## TASK STATEMENT
Only the lines from the one containing "(** [Time.Sub] saturates. *)" through the end of the entries should be repeated, exactly as they appear, first and last included.

## GIVEN ENTRIES
(* ===== verification/HttpClient.v ===== *)
(** * The HTTP client of the providers

    [src/internal/services/http_client.go]: the transport that repeats a request
    on a transient failure; and the throttling headers of
    [provider.go] and [provider_error.go], which tell the workers when to come
    back.  The wire below the transport, the timer and the random source are
    those of [Http.Client]; the context value of [WithRetryOptIn] and the
    [GetBody] of a request are arguments. *)

From S2P Require Import Prelude Codec GoError Http.
From Stdlib Require Import ZArith Lia.
Local Open Scope Z_scope.

(** ** [time.ParseDuration]

    A fraction is exact here; Go computes it in [float64], which is the same for
    fractions that end at the nanosecond or before. *)
Definition unit_of (u : string) : option Z :=
  match u with
  | "ns" => Some 1
  | "us" => Some 1000
  | "ms" => Some 1000000
  | "s" => Some Second
  | "m" => Some Minute
  | "h" => Some Hour
  | _ => if bool_decide (u ∈ [bytes [194; 181; 115]; bytes [206; 188; 115]]%N) then Some 1000 else None
  end.
(** [leadingInt]: [None] when the value passes [1<<63]. *)
Fixpoint leadingInt (x : Z) (s : string) : option (Z * string) :=
  match s with
  | String a s' =>
      match digit_value a with
      | Some d =>
          if Z.quot (2^63) 10 <? x then None
          else if 2^63 <? x * 10 + d then None else leadingInt (x * 10 + d) s'
      | None => Some (x, s)
      end
  | "" => Some (x, "")
  end.
(** [leadingFraction]: digits that no longer fit are dropped. *)
Fixpoint leadingFraction (x scale : Z) (overflow : bool) (s : string) : Z * Z * string :=
  match s with
  | String a s' =>
      match digit_value a with
      | Some d =>
          let y := x * 10 + d in
          if overflow || (Z.quot (2^63 - 1) 10 <? x) || (2^63 <? y) then leadingFraction x scale true s'
          else leadingFraction y (scale * 10) false s'
      | None => (x, scale, s)
      end
  | "" => (x, scale, "")
  end.
(** The unit: up to the next digit or point. *)
Fixpoint span_unit (s : string) : string * string :=
  match s with
  | String a s' =>
      if Ascii.eqb a "." || is_digit a then ("", s) else let '(u, r) := span_unit s' in (String a u, r)
  | "" => ("", "")
  end.
(** A number with its unit in nanoseconds, and the rest. *)
Definition duration_part (s : string) : option (Z * string) :=
  let starts := match s with String a _ => Ascii.eqb a "." || is_digit a | "" => false end in
  if negb starts then None
  else
    '(v, s1) ← leadingInt 0 s;
    let pre := negb (bool_decide (String.length s1 = String.length s)) in
    let '(f, scale, s2, post) :=
      match s1 with
      | String "." s1' =>
          let '(f, scale, s2) := leadingFraction 0 1 false s1' in
          (f, scale, s2, negb (bool_decide (String.length s2 = String.length s1')))
      | _ => (0, 1, s1, false)
      end in
    if negb pre && negb post then None
    else
      let '(u, s3) := span_unit s2 in
      unit ← unit_of u;
      if Z.quot (2^63) unit <? v then None
      else
        let total := v * unit + f * unit / scale in
        if 2^63 <? total then None else Some (total, s3).
(** Every part takes a byte, so the length of the text is enough fuel. *)
Fixpoint duration_parts (fuel : nat) (d : Z) (s : string) : option Z :=
  match fuel, s with
  | _, "" => Some d
  | O, _ => None
  | Datatypes.S fuel', _ =>
      '(v, s') ← duration_part s;
      if 2^63 <? d + v then None else duration_parts fuel' (d + v) s'
  end.
Definition ParseDuration (s : string) : option Z :=
  let '(neg, s) := match s with
                   | String "-" s' => (true, s')
                   | String "+" s' => (false, s')
                   | _ => (false, s)
                   end in
  match s with
  | "0" => Some 0
  | "" => None
  | _ =>
      d ← duration_parts (String.length s) 0 s;
      if neg then Some (- d) else if 2^63 - 1 <? d then None else Some d
  end.
Example ParseDuration_ex :
  ParseDuration <$> ["120s"; "2m30s"; "-1.5h"; ".5s"; "1h1"; ""; "0"; "5"; "9223372036854775808ns"; "1us2ns"] =
  [Some (120 * Second); Some (150 * Second); Some (-(90 * Minute)); Some 500000000; None; None; Some 0; None;
   None; Some 1002].
Proof. vm_compute. done. Qed.

(** [time.RFC1123], with a zone that is not the host's own taken for UTC. *)
Definition parse_RFC1123 (s : string) : option Z :=
  '(_, s) ← lookup_name 0 short_days s; s ← expect "," s; s ← space s;
  '(d, s) ← getnum true s; s ← space s;
  '(m, s) ← lookup_name 1 short_months s; s ← space s;
  '(y, s) ← long_year s; s ← space s;
  '(t, s) ← clock s; s ← space s;
  s ← match string_prefix_drop "UTC" s with Some r => Some r | None => zone_name s end;
  at_day y m d t s.
(** [Time.Sub] saturates. *)
Definition Sub (t u : Z) : Z := Z.max int64_min (Z.min int64_max (t - u)).

(** [time.Unix(n, 0)]: the seconds since year 1 wrap. *)
Definition time_Unix (n : Z) : Z := (wrap64 (n + 62135596800) - 62135596800) * Second.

## WRITTEN REPLY
(** [Time.Sub] saturates. *)
Definition Sub (t u : Z) : Z := Z.max int64_min (Z.min int64_max (t - u)).

(** [time.Unix(n, 0)]: the seconds since year 1 wrap. *)
Definition time_Unix (n : Z) : Z := (wrap64 (n + 62135596800) - 62135596800) * Second.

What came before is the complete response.